**Supplied material**
(** What becomes of an item of the history; [None] if it is none of those that
    are lowered. *)
Definition lowerItem (adapter : ResponsesClientToolMapping) (item visited : object) : option object :=
  go_switch (type_of item)
    [ (["custom_tool_call"],
        if decide (name_of item ∈ CustomTools adapter)
        then Some (obj_del "input" (obj_set "arguments" (AString (customToolCallArguments (any_string (any_member item "input"))))
                     (obj_set "type" (AString "function_call") visited)))
        else None);
      (["custom_tool_call_output"],
        Some (normalizeClientToolOutput item (obj_set "type" (AString "function_call_output") visited)));
      (["tool_search_call"],
        if ToolSearch adapter
        then Some (obj_del "execution" (obj_set "arguments" (AString (rawObjectString (any_member item "arguments")))
                     (obj_set "name" (AString toolSearchProxyName) (obj_set "type" (AString "function_call") visited))))
        else None);
      (["tool_search_output"],
        if ToolSearch adapter
        then Some (normalizeClientToolOutput item (obj_set "type" (AString "function_call_output") visited)) else None) ]
    None.
Fixpoint rewriteClientToolHistory (adapter : ResponsesClientToolMapping) (value : anyValue) : anyValue * bool :=
  match value with
  | AArray items =>
      let lowered := map (rewriteClientToolHistory adapter) items in (AArray (map fst lowered), existsb snd lowered)
  | AObject members =>
      let lowered := map (λ p, (p.1, rewriteClientToolHistory adapter p.2)) members in
      let visited := map (λ p, (p.1, p.2.1)) lowered in
      match lowerItem adapter members visited with
      | Some item => (AObject item, true)
      | None => (AObject visited, existsb (λ p, p.2.2) lowered)
      end
  | v => (v, false)
  end.

Definition rewriteClientToolChoice (adapter : ResponsesClientToolMapping) (req : object) : object * bool :=
  match as_map (any_member req "tool_choice") with
  | None => (req, false)
  | Some choice =>
      if is_type choice "custom" && bool_decide (name_of choice ∈ CustomTools adapter)
      then (obj_set "tool_choice" (AObject (obj_set "type" (AString "function") choice)) req, true)
      else if is_type choice "tool_search" && ToolSearch adapter
      then (obj_set "tool_choice" (AObject [("type", AString "function"); ("name", AString toolSearchProxyName)]) req, true)
      else (req, false)
  end.

(** The conflict that the loop over the custom names meets first. *)
Definition customConflict (tools : list anyValue) : option string :=
  List.find (λ name, bool_decide (name ∈ toolsNamed "function" tools)) (range_set (toolsNamed "custom" tools)).

Definition AdaptResponsesClientTools (req : object) : ClientToolError + ResponsesClientToolMapping * bool * object :=
  match as_array (any_member req "tools") with
  | None | Some [] => inr (no_mapping, false, req)
  | Some tools =>
      let search := hasToolOf "tool_search" tools in
      match customConflict tools with
      | Some name => inl (CustomToolConflict name)
      | None =>
          if search && bool_decide (toolSearchProxyName ∈ toolsNamed "function" tools ∪ toolsNamed "custom" tools)
          then inl SearchToolConflict else
          match FlattenResponsesNamespaces req with
          | inl err => inl (NamespaceError err)
          | inr (names, flattened, req) =>
              if search && bool_decide (is_Some (names !! toolSearchProxyName)) then inl SearchNamespaceConflict else
              let tools := default [] (as_array (any_member req "tools")) in
              let '(lowered, custom, changed) := lowerTools false tools in
              let changed := flattened || changed in
              let adapter := mk_ResponsesClientToolMapping custom search names in
              let req := if changed then obj_set "tools" (AArray lowered) req else req in
              let '(req, rewritten) :=
                match any_member req "input" with
                | Some input => let '(input, c) := rewriteClientToolHistory adapter input in (obj_set "input" input req, c)
                | None => (req, false)
                end in
              let '(req, chosen) := rewriteClientToolChoice adapter req in
              inr (adapter, changed || rewritten || chosen, req)
          end
      end
  end.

**Task to carry out**
With both ends included, please retype exactly the lines from the line containing "input req, c)" to the final line of the data.

**Solved exercise**
                | Some input => let '(input, c) := rewriteClientToolHistory adapter input in (obj_set "input" input req, c)
                | None => (req, false)
                end in
              let '(req, chosen) := rewriteClientToolChoice adapter req in
              inr (adapter, changed || rewritten || chosen, req)
          end
      end
  end.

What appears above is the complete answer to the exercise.